É importante por isso compreender o declínio (ou não) da empatia nos adultos, a
partir da meia-idade com medidas mais finas do que escalas unidimensionais da
Empatia, que avaliam o construto como um todo. Trata-se aqui de uma séria limitação
do método, como admitem Grühn e colaboradores (2008). Dois fatores críticos no
desenvolvimento da empatia e na sua avaliação mais detalhada são a experiência
(Hoffman, 2000), por um lado, e o estado de maturação (nos mais novos) e
integridade/funcionalidade (nos mais velhos) de estruturas cerebrais cruciais à
experiência da empatia, bem como, idealmente a conectividade destas estruturas com
outras partes do cérebro. Ao abordar as estruturas e funcionalidade é de relevância
fundamental avaliar as redes neuronais que suportam a empatia-traço, b) as estruturas e
redes que suportam a empatia cognitiva e c) e as redes neurais de que dependem as
reações emocionais empáticas. Ao avaliar discriminadamente estas estruturas e os
efeitos funcionais de cada uma destas dimensões da empatia, poderemos ter um ponto
de partida para a compreensão do declínio da empatia na idades mais avançadas, ou
pelo menos da compreensão dos processos que afetam cada um destes componentes da
empatia.
Quando aqui se refere “experiência” inclui-se todo um conjunto de situações
vividas, em primeira mão ou indiretamente. Vários estudos indicam que a familiaridade
com os alvos de empatia tem um efeito decisivo para um grau mais elevado de empatia
dirigida a esses alvos (e.g. Emauz, Gaspar & Esteves, 2018; Gaspar et al., 2014;
Hoffman, 2000). Também a experiência de sofrimento parece levar os indivíduos a uma
maior sensibilidade ao sofrimento dos outros, ao ponto de o poderem “detectar” quando
ele não existe (Eidelman-Rothman e colaboradores, 2016). A diversidade de emoções e
situações emocionalmente carregadas a que se está exposto ao longo da vida parece ser
um elemento chave da relevância da experiência para a empatia (Hoffman, 2000).
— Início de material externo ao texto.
(* ===== verification/SessionTheorems.v ===== *)
(** * Theorems about sessions (src/src/switch_core_session.c, switch_core_rwlock.c)

    Any number of threads look sessions up, lock, rename and unlock them while the
    threads of the sessions end them.  A session that was located stays in memory
    until it is unlocked; every entry of the table leads to a session that exists and
    has that id; the number of sessions is right; a thread is launched once. *)

From S2P Require Import Prelude.
From S2P Require Import Text ChannelNames Session.
From stdpp Require Import strings.

#[local] Open Scope string_scope.
#[local] Open Scope list_scope.
#[local] Open Scope Z_scope.

Module SessionTheorems.
Import ChannelNames Session.

Implicit Types (s : switch_core_session) (m : switch_session_manager) (a : Z).

(** ** Threads *)

(** A thread that looks a session up, or has it. *)
Inductive place :=
  | Found (a : Z)                     (* has the mutex and the address *)
  | Tried (a : Z)                     (* has the mutex and the read lock *)
  | Forced (a : Z)                    (* has the mutex and has seen that the session is not marked *)
  | Holding (a : Z).                  (* has the read lock *)

#[export] Instance place_eq_dec : EqDecision place.
Proof. solve_decision. Defined.

Record system := mk_system { manager : switch_session_manager; threads : list place }.

Implicit Types (w : system) (ts : list place).

Definition has_mutex (p : place) : bool := match p with Holding _ => false | _ => true end.

Definition mutex_free ts : Prop := Forall (fun p => has_mutex p = false) ts.

Definition system_start : system := mk_system switch_core_session_init [].

(** Whose step it is: [Forcing] the steps of switch_core_session_perform_force_locate,
    [Unlaunched] the end of a session whose thread was never started.  The claims below
    are about executions of [Normal] steps only; the findings at the end of the file show
    what the others can do. *)
Inductive kind := Normal | Forcing | Unlaunched.

(** A session may be changed by its own thread, while it is live, and by a reader. *)
Definition may_change a m ts : Prop := (exists s, sessions m !! a = Some s /\ at_ s = Live) \/ Holding a ∈ ts.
A possibilidade de modificar a resposta empática a partir do contacto com
realidades específicas foi estudada amplamente por Hojat (2007) no contexto médico,
através do recurso a diversas estratégias que resultaram no incremento das medidas de
empatia. Um bom exemplo é a utilização de filmes de pacientes em sofrimento com
jovens profissionais de saúde em fase de treino. Também o recurso à literatura parece
produzir efeitos positivos na empatia de crianças e adolescentes (Kidd & Castano,
2013); o uso de vídeos disseminados pela web sobre o sofrimento dos animais parece
ter um efeito poderoso na mudança de comportamentos de consumo dos jovens adultos
(Gaspar & Guimarães, em prep.). A tendência para a redução de experiências decorrente
de situações de isolamento social, muito comum em pessoas de idade mais avançada,
deve ser tomada em consideração quando se analisam os seus comportamentos
empáticos, que andam a par e passo com o declínio das funções cognitivas e das
manifestações de empatia (e.g. Cozolino, 2008, 2014).